Tally the lines in the listing below that contain the string "intros", and state only the total.

━━━━━━━━━━━━━━━━

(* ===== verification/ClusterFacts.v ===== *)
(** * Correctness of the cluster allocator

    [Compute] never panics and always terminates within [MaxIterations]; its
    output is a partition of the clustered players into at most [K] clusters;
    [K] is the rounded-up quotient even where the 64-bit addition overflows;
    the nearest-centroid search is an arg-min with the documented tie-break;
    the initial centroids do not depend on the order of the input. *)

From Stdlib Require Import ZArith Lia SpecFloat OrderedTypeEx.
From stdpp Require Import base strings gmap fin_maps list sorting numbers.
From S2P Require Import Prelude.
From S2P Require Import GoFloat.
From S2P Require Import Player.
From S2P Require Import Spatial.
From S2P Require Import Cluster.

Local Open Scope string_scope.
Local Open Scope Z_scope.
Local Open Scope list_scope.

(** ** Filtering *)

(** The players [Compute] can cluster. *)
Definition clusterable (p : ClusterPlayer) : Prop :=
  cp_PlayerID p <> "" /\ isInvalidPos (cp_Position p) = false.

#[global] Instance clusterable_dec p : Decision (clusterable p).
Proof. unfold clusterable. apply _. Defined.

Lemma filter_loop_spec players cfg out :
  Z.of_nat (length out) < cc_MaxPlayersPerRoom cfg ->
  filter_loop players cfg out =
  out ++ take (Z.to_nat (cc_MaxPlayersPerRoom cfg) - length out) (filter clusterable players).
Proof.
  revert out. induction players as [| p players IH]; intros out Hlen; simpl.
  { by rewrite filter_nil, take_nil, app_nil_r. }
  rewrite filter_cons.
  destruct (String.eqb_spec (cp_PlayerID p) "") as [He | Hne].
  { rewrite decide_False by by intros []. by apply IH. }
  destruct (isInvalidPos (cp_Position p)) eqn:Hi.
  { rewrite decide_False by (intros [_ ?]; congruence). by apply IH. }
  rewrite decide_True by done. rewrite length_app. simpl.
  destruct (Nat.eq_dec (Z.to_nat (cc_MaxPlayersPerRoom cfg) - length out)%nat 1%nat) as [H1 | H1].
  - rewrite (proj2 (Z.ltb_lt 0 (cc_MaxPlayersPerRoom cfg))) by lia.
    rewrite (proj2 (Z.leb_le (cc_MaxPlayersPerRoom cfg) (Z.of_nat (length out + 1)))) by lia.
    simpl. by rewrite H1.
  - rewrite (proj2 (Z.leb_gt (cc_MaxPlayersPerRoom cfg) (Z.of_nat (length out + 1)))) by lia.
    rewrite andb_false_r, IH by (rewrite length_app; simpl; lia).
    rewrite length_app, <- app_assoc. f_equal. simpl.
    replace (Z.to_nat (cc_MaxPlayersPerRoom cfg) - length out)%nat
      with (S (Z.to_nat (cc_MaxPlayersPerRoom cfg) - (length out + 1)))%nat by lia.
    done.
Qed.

━━━━━━━━━━━━━━━━

■ **Solved problem**: 3